##### Exercise materials #####
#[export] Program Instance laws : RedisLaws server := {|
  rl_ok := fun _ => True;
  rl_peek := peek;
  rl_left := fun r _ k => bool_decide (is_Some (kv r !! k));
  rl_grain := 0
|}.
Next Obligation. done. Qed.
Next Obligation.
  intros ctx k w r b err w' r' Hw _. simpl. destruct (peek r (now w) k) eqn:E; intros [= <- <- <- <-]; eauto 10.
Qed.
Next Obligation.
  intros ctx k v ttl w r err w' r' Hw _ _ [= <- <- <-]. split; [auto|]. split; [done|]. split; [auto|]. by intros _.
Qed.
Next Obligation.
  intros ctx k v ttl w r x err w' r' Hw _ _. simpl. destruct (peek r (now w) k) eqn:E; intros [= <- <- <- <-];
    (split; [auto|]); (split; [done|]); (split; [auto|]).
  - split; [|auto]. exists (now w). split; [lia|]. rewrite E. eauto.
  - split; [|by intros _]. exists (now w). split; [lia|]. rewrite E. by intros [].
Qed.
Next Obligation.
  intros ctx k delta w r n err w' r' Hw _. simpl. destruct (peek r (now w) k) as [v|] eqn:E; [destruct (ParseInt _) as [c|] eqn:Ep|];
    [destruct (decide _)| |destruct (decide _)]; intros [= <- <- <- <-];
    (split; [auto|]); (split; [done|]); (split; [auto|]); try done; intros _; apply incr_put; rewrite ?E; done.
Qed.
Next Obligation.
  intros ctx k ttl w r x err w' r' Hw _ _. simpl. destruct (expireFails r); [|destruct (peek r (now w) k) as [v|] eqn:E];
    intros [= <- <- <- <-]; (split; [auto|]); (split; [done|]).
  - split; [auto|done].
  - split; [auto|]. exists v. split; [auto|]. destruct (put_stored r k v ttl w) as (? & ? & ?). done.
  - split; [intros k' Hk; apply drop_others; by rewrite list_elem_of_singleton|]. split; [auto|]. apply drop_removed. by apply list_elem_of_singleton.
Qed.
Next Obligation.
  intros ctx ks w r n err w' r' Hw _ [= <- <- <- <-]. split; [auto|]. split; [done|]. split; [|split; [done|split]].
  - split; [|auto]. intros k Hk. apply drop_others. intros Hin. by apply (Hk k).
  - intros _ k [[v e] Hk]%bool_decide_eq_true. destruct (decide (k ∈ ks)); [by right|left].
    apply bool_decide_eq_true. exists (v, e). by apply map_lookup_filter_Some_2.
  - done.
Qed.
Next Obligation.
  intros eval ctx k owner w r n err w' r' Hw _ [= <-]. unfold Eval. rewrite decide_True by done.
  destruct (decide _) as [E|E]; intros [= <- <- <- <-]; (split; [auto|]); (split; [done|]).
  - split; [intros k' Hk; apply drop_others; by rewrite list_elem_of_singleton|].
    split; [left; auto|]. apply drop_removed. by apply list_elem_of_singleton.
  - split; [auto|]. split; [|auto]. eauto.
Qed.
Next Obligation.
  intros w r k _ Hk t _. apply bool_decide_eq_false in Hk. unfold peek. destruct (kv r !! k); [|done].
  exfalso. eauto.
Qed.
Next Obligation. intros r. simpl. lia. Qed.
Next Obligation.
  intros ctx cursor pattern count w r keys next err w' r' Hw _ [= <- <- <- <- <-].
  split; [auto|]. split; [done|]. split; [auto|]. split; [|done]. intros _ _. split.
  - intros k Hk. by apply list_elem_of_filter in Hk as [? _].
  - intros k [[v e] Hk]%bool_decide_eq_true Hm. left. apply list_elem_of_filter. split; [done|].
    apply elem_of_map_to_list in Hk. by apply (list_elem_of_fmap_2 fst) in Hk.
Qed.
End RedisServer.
#####
##### Exercise materials #####
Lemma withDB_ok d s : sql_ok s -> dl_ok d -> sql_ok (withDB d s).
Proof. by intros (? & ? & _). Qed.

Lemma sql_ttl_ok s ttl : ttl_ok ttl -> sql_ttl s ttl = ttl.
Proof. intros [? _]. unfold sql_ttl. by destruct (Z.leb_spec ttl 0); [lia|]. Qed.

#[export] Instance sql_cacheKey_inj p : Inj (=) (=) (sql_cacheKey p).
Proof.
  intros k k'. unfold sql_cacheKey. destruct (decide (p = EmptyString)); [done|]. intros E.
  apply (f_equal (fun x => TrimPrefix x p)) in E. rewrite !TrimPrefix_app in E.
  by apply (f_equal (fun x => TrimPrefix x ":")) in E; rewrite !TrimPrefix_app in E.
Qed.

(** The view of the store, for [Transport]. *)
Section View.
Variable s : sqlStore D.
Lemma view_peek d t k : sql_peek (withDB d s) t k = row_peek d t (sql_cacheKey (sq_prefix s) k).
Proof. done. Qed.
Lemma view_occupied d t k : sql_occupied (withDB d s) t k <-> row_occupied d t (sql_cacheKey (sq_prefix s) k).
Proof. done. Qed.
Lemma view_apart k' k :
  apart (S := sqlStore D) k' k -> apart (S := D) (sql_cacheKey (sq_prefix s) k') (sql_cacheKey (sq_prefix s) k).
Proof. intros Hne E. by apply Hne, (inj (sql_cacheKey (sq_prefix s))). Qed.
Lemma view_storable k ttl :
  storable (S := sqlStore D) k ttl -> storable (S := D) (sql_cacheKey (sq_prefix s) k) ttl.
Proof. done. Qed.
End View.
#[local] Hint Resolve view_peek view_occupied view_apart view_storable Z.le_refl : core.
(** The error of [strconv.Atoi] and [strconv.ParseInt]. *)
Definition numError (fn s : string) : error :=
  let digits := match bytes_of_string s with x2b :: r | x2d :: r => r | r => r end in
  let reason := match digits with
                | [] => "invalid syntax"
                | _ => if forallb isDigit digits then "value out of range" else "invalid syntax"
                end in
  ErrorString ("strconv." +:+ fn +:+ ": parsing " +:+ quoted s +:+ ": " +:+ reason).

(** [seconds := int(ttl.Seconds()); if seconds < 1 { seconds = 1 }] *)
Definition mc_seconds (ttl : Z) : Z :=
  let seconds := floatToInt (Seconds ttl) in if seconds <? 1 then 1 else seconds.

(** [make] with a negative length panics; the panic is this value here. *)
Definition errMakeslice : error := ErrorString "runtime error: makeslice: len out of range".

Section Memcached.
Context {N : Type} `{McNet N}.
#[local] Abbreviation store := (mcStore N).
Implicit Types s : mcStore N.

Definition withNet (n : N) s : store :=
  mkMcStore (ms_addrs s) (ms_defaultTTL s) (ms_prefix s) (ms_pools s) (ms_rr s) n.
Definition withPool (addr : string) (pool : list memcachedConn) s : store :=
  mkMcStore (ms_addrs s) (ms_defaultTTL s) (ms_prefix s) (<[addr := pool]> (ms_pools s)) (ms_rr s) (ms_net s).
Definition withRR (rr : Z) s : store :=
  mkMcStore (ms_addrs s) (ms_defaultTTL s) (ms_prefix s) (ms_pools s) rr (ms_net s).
#####
##### Exercise materials #####
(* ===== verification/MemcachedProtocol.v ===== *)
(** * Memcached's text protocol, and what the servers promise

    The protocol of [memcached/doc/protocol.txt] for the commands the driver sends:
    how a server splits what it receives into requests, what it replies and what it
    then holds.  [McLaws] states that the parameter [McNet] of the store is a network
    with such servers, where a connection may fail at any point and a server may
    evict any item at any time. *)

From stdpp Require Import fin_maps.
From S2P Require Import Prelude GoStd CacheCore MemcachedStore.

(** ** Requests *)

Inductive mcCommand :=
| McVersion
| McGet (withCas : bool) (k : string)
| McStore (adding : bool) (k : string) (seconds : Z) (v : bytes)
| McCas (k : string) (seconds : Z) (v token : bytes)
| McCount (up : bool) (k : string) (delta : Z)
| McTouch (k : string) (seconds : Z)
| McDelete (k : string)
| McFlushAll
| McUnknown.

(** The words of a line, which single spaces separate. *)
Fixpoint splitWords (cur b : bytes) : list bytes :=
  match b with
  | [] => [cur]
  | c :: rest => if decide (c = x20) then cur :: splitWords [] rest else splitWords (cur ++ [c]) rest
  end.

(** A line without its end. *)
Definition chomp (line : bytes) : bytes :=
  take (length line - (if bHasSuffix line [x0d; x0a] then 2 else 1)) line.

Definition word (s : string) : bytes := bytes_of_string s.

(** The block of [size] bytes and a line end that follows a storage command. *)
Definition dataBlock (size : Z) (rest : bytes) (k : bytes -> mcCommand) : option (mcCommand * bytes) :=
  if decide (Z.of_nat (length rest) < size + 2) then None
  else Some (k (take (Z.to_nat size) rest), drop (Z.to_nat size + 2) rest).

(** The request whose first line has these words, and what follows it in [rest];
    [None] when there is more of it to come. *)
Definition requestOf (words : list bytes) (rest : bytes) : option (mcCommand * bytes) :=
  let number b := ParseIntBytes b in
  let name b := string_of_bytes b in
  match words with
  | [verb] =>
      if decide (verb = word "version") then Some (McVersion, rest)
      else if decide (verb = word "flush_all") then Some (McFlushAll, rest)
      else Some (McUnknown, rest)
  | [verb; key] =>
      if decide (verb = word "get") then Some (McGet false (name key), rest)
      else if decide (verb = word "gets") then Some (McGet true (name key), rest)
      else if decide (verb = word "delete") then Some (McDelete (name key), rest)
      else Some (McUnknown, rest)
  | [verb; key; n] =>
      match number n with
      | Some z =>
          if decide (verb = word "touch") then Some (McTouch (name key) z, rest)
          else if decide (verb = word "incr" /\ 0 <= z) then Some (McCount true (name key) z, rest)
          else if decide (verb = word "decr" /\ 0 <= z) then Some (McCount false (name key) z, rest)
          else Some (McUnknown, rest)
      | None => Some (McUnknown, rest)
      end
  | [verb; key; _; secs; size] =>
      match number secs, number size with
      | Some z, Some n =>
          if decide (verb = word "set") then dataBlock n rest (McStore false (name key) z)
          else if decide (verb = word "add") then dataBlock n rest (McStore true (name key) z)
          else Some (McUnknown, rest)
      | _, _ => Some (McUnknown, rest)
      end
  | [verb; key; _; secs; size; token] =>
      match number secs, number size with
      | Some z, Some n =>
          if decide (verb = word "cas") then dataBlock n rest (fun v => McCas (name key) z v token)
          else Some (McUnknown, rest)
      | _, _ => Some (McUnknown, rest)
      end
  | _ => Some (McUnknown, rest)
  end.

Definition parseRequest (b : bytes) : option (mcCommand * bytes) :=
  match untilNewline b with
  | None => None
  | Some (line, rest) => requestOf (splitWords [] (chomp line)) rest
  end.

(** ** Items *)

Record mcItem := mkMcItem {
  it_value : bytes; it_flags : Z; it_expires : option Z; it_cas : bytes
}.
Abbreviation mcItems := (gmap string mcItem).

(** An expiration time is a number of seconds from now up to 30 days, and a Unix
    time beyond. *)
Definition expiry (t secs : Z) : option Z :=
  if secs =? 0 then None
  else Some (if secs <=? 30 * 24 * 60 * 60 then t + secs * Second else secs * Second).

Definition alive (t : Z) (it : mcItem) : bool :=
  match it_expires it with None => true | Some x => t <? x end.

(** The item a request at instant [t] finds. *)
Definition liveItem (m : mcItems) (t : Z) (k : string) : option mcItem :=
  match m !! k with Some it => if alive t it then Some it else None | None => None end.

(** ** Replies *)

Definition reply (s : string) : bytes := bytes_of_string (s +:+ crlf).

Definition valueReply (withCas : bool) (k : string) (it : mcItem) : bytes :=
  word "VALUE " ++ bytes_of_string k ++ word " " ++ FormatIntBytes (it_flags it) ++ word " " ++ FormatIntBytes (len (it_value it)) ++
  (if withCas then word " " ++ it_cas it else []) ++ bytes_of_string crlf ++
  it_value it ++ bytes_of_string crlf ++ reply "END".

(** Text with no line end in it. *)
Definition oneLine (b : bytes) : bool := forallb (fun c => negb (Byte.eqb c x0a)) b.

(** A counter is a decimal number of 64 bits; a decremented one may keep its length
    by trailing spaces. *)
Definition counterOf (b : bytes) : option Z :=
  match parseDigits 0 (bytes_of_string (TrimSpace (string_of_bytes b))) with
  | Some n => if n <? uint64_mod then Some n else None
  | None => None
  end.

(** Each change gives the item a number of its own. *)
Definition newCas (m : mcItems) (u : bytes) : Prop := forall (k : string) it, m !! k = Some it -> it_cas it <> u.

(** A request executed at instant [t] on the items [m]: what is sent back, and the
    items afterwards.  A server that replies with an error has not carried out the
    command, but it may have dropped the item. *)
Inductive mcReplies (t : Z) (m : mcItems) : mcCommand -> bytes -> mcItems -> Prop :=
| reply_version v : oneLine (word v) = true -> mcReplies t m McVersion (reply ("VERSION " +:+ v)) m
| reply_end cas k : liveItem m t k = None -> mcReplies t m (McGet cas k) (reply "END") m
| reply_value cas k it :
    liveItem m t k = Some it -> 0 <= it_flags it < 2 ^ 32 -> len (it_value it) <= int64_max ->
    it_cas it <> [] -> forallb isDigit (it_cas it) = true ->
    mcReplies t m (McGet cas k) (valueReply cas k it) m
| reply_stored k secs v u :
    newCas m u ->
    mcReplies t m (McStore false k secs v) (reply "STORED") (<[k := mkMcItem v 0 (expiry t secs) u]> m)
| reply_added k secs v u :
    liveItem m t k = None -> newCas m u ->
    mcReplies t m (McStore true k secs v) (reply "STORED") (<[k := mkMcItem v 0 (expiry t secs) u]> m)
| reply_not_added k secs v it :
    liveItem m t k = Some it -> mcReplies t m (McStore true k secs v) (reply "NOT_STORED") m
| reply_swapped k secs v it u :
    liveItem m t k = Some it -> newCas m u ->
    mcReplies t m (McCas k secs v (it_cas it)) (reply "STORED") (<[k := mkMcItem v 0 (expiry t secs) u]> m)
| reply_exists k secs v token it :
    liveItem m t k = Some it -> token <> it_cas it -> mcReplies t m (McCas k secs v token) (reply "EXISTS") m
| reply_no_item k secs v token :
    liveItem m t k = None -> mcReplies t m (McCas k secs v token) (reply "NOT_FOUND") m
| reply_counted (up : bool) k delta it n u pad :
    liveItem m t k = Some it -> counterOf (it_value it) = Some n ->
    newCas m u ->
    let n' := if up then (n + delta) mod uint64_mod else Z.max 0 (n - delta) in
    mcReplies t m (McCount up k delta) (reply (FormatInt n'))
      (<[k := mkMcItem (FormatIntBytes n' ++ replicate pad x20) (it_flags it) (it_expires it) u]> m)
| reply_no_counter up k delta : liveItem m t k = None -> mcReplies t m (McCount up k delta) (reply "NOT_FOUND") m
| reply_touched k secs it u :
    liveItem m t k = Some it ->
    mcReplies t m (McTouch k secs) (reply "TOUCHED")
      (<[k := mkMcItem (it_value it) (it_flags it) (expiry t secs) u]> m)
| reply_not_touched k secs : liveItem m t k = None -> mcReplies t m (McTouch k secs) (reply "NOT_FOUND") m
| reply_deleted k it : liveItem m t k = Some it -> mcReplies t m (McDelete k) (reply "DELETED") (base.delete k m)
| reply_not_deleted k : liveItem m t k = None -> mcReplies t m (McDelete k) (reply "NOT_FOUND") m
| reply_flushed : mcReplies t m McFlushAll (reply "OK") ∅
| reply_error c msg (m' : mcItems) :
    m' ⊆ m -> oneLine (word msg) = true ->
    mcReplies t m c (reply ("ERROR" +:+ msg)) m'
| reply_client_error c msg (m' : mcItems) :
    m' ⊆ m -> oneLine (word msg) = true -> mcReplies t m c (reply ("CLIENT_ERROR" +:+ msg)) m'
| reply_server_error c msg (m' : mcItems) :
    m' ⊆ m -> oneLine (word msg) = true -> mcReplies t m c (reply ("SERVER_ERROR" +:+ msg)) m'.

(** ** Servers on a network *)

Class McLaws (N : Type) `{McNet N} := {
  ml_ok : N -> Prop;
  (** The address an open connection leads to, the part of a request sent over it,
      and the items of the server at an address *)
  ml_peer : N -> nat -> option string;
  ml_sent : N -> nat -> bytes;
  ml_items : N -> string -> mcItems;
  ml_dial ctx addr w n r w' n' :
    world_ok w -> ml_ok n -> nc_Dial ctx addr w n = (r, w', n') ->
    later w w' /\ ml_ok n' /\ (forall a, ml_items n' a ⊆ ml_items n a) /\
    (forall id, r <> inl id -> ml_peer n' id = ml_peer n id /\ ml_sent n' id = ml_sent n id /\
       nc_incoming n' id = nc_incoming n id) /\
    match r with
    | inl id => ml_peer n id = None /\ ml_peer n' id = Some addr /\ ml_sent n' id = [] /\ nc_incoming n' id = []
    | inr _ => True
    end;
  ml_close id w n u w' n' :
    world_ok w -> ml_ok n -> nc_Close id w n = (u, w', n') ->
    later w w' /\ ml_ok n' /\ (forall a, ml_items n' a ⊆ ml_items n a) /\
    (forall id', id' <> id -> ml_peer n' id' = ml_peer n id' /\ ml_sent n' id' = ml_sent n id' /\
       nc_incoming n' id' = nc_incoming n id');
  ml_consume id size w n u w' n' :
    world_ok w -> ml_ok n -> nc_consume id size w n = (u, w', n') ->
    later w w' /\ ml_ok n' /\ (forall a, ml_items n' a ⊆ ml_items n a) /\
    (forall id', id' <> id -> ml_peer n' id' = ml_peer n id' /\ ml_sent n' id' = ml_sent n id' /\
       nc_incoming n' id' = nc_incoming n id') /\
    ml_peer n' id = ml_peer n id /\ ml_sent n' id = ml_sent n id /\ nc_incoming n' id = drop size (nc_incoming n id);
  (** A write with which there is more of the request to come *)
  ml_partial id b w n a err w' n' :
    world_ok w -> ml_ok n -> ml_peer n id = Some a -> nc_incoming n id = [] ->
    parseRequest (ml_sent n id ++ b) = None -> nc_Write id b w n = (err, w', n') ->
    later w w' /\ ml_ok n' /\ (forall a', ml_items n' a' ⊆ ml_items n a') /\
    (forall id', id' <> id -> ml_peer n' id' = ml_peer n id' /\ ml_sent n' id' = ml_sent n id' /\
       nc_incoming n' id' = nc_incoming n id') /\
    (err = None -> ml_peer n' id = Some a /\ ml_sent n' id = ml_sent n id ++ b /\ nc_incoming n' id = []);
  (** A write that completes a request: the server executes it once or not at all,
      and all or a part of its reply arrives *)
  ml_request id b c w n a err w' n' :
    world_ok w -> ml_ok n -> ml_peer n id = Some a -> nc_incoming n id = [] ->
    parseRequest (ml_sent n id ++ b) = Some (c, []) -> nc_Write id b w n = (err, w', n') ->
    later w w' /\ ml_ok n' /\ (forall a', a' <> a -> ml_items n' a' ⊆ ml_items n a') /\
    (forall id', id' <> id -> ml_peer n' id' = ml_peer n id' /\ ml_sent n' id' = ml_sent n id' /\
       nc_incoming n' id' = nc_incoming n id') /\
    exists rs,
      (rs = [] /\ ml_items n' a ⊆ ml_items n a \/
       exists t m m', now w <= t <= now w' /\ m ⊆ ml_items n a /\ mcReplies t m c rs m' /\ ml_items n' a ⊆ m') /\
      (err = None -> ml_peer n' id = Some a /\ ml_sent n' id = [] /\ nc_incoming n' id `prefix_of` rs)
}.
#####
Reproduce exactly the section above that begins at the line containing "Proof. intros [?" and ends at the line containing "let reason := match digits with", leaving out all other lines.

Proof. intros [? _]. unfold sql_ttl. by destruct (Z.leb_spec ttl 0); [lia|]. Qed.

#[export] Instance sql_cacheKey_inj p : Inj (=) (=) (sql_cacheKey p).
Proof.
  intros k k'. unfold sql_cacheKey. destruct (decide (p = EmptyString)); [done|]. intros E.
  apply (f_equal (fun x => TrimPrefix x p)) in E. rewrite !TrimPrefix_app in E.
  by apply (f_equal (fun x => TrimPrefix x ":")) in E; rewrite !TrimPrefix_app in E.
Qed.

(** The view of the store, for [Transport]. *)
Section View.
Variable s : sqlStore D.
Lemma view_peek d t k : sql_peek (withDB d s) t k = row_peek d t (sql_cacheKey (sq_prefix s) k).
Proof. done. Qed.
Lemma view_occupied d t k : sql_occupied (withDB d s) t k <-> row_occupied d t (sql_cacheKey (sq_prefix s) k).
Proof. done. Qed.
Lemma view_apart k' k :
  apart (S := sqlStore D) k' k -> apart (S := D) (sql_cacheKey (sq_prefix s) k') (sql_cacheKey (sq_prefix s) k).
Proof. intros Hne E. by apply Hne, (inj (sql_cacheKey (sq_prefix s))). Qed.
Lemma view_storable k ttl :
  storable (S := sqlStore D) k ttl -> storable (S := D) (sql_cacheKey (sq_prefix s) k) ttl.
Proof. done. Qed.
End View.
#[local] Hint Resolve view_peek view_occupied view_apart view_storable Z.le_refl : core.
(** The error of [strconv.Atoi] and [strconv.ParseInt]. *)
Definition numError (fn s : string) : error :=
  let digits := match bytes_of_string s with x2b :: r | x2d :: r => r | r => r end in
  let reason := match digits with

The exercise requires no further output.